Y así fue como empezó la gran época de las exploraciones. Cristóbal Colón es el más recordado de esos exploradores, pero no fue el primero. En 1487, cinco años antes que él, Fernao Dulmo y Joao Estreito partieron de Portugal hacia el Atlántico inexplorado, jurando regresar después de cuarenta días si no descubrían nada. Fue la última vez que se les vio. Encontrar los vientos adecuados para regresar a Europa no era en absoluto sencillo. El verdadero logro de Colón fue conseguir cruzar el Atlántico en ambas direcciones. Pese a ser un marinero consumado, no era muy bueno en nada más, sobre todo en geografía, un talento que podría parecer más vital para un explorador. Sería complicado nombrar a otra figura en la historia que haya conseguido una fama más duradera con menos aptitudes. Se pasó ocho años dando vueltas por las islas del Caribe y las costas de América del Sur convencido de que estaba en el corazón del Oriente y que Japón y China estaban detrás de cada puesta de sol. Nunca se enteró de que Cuba era una isla y ni una sola vez pisó, ni sospechó siquiera su existencia, la masa continental situada hacia el norte que todo el mundo piensa que descubrió: Estados Unidos. Llenó sus bodegas con pirita de hierro creyendo que era oro y con lo que confiaba a pies juntillas que eran canela y pimienta. Lo primero no era más que corteza de árbol sin valor alguno, y lo segundo no eran pimientos, sino chiles, excelentes cuando ya te has hecho una idea de lo que son, pero sorprendentemente lacrimosos cuando les arreas con fuerza un bocado.
Todo el mundo, excepto Colón, comprendió que aquella no era la solución al problema de las especias y en 1497 Vasco de Gama, partiendo de Portugal, decidió ir a Oriente por el otro sentido, rodeando África. Era una propuesta mucho más truculenta de lo que pueda parecer. Los vientos predominantes y las corrientes en contra no permitían que una embarcación que navegara hacia el sur pudiera limitarse a seguir la línea de la costa, tal y como indicaría la lógica. Por ello Gama tuvo que adentrarse en el océano Atlántico —llegando casi hasta Brasil, de hecho, aunque él no lo supiera— para encontrar brisas del oeste que empujaran su flota hacia el cabo sur. Fue un viaje épico. Los europeos nunca habían llegado tan lejos navegando. Los barcos de Gama estuvieron sin avistar tierra más de tres meses seguidos. Fue el viaje en el que se descubrió el escorbuto. Los anteriores viajes por mar nunca habían sido tan prolongados como para que los síntomas del escorbuto hicieran su aparición.
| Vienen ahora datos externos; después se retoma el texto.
(** [handleVerify] of [App]: the options handed to [verifyMutation.mutate];
    the alias is that of the selected participant, or else its identity. *)
Definition appHandleVerify (selectedParticipant : option Participant.t)
    (threshold : float) (label : option Label) (notes : option string)
  : VerifyOptions.t :=
  {| VerifyOptions.threshold := threshold;
     VerifyOptions.label := label;
     VerifyOptions.notes := notes;
     VerifyOptions.alias :=
       match selectedParticipant with
       | Some participant =>
           match Participant.alias participant with
           | Some alias => Some alias
           | None => Some (Participant.id participant)
           end
       | None => None
       end |}.

(** ** Definitions used to state the further properties *)

(** The number of sessions of a list that carry a given identity. *)
Definition sessionsOf (id : string) (sessions : list EcgSessionRecord) : nat :=
  List.length (List.filter (String.eqb id) (identities sessions)).

(** A non-empty start time of a session of a given participant. *)
Definition startTimeOf (id : string) (sessions : list EcgSessionRecord) (time : string)
  : Prop :=
  exists session,
    In session sessions
    /\ identityOf session = Some id
    /\ CollectSessionResponse.ecgStartTime session = Some time
    /\ time <> EmptyString.

(** A text without white space at either end. *)
Definition isTrimmed (s : string) : Prop := JS.trim s = s.

(** A list without its longest suffix of elements that satisfy [p]. *)
Definition trimEnd {A} (p : A -> bool) (l : list A) : list A :=
  rev (JS.dropWhile p (rev l)).

(** A text that is not empty and has no white space at either end. *)
Definition isClean (s : string) : Prop := s <> EmptyString /\ isTrimmed s.

(** An optional text that is either absent or clean. *)
Definition isCleanOrAbsent (v : option string) : Prop :=
  match v with
  | Some s => isClean s
  | None => True
  end.

(** ** Payloads used to state the claims *)

(** The camelCase names of the feature fields that [normalizeFeatures]
    reads. *)
Definition featureFields : list string :=
  ["estimatedBpm"; "peakCount"; "mean"; "std"; "rms"; "min"; "max"; "skewness";
   "kurtosis"; "rrMeanMs"; "rrStdMs"; "qrsWidthMs"; "lowFreqPowerRatio";
   "midFreqPowerRatio"; "highFreqPowerRatio"; "veryLowFreqPowerRatio";
   "spectralCentroidHz"; "spectralEntropy"; "motionArtifactIndex";
   "baselineDriftRatio"; "signalQualityScore"; "hrvDailyRmssd"]%string.

(** The PascalCase spelling of a camelCase name: its first letter in upper
    case. *)
Definition pascalCase (name : string) : string :=
  match name with
  | EmptyString => EmptyString
  | String.String c rest =>
      let n := N_of_ascii c in
      String.String (if (97 <=? n)%N && (n <=? 122)%N then ascii_of_N (n - 32) else c) rest
  end.

(** The payload that carries the assignment [values] (indexed by camelCase
    name) under camelCase keys, and the one that carries it under
    PascalCase keys. *)
Definition camelPayload (values : string -> JS.Value) : gmap string JS.Value :=
  list_to_map (map (fun name => (name, values name)) featureFields).

Definition pascalPayload (values : string -> JS.Value) : gmap string JS.Value :=
  list_to_map (map (fun name => (pascalCase name, values name)) featureFields).

(** What the backend supplied for a field, under either spelling. *)
Definition supplied (payload : gmap string JS.Value) (name : string) : JS.Value :=
  payload.[pascalCase name] ?? payload.[name].

Definition isAbsent (v : JS.Value) : Prop := v = JS.VUndefined \/ v = JS.VNull.

(** A value that is neither a number nor a string: a boolean, an object or
    an array, or nothing at all. *)
Definition notNumberNorString (v : JS.Value) : Prop :=
  match v with
  | JS.VNumber _ | JS.VString _ => False
  | _ => True
  end.

(** The numeric field of a feature set that carries a given camelCase
    name. *)
Definition numericField (name : string) (f : EcgFeatureSet.t) : option float :=
  if String.eqb name "estimatedBpm" then Some (EcgFeatureSet.estimatedBpm f)
  else if String.eqb name "peakCount" then Some (EcgFeatureSet.peakCount f)
  else if String.eqb name "mean" then Some (EcgFeatureSet.mean f)
  else if String.eqb name "std" then Some (EcgFeatureSet.std f)
  else if String.eqb name "rms" then Some (EcgFeatureSet.rms f)
  else if String.eqb name "min" then Some (EcgFeatureSet.min f)
  else if String.eqb name "max" then Some (EcgFeatureSet.max f)
  else if String.eqb name "skewness" then Some (EcgFeatureSet.skewness f)
  else if String.eqb name "kurtosis" then Some (EcgFeatureSet.kurtosis f)
  else if String.eqb name "rrMeanMs" then Some (EcgFeatureSet.rrMeanMs f)
  else if String.eqb name "rrStdMs" then Some (EcgFeatureSet.rrStdMs f)
  else if String.eqb name "qrsWidthMs" then Some (EcgFeatureSet.qrsWidthMs f)
  else if String.eqb name "lowFreqPowerRatio" then Some (EcgFeatureSet.lowFreqPowerRatio f)
  else if String.eqb name "midFreqPowerRatio" then Some (EcgFeatureSet.midFreqPowerRatio f)
  else if String.eqb name "highFreqPowerRatio" then Some (EcgFeatureSet.highFreqPowerRatio f)
  else if String.eqb name "veryLowFreqPowerRatio"
       then Some (EcgFeatureSet.veryLowFreqPowerRatio f)
  else if String.eqb name "spectralCentroidHz" then Some (EcgFeatureSet.spectralCentroidHz f)
  else if String.eqb name "spectralEntropy" then Some (EcgFeatureSet.spectralEntropy f)
  else if String.eqb name "motionArtifactIndex"
       then Some (EcgFeatureSet.motionArtifactIndex f)
  else if String.eqb name "baselineDriftRatio" then Some (EcgFeatureSet.baselineDriftRatio f)
  else if String.eqb name "signalQualityScore" then Some (EcgFeatureSet.signalQualityScore f)
  else if String.eqb name "hrvDailyRmssd" then Some (EcgFeatureSet.hrvDailyRmssd f)
  else None.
Y trajo consigo también dos infelices tradiciones más del universo marítimo. Una fue la introducción de la sífilis en Asia —justo cinco años antes, los hombres de Colón la habían llevado de Europa a las Américas—, lo que la convirtió en una enfermedad realmente internacional. La otra fue la de imponer extrema violencia gratuita a los inocentes. Vasco de Gama era un hombre sumamente cruel. En una ocasión, capturó un navío musulmán cargado con centenares de hombres, mujeres y niños, encerró a pasajeros y tripulación en la bodega, rapiñó todo lo que había de valor y después —sin necesidad de ello, de un modo horripilante— prendió fuego a la embarcación. Adondequiera que fuera, Gama abusaba o masacraba a la gente que allí encontraba, y con ello estableció ese tono de desconfianza y brutal violencia que caracterizaría y denigraría la época de los descubrimientos.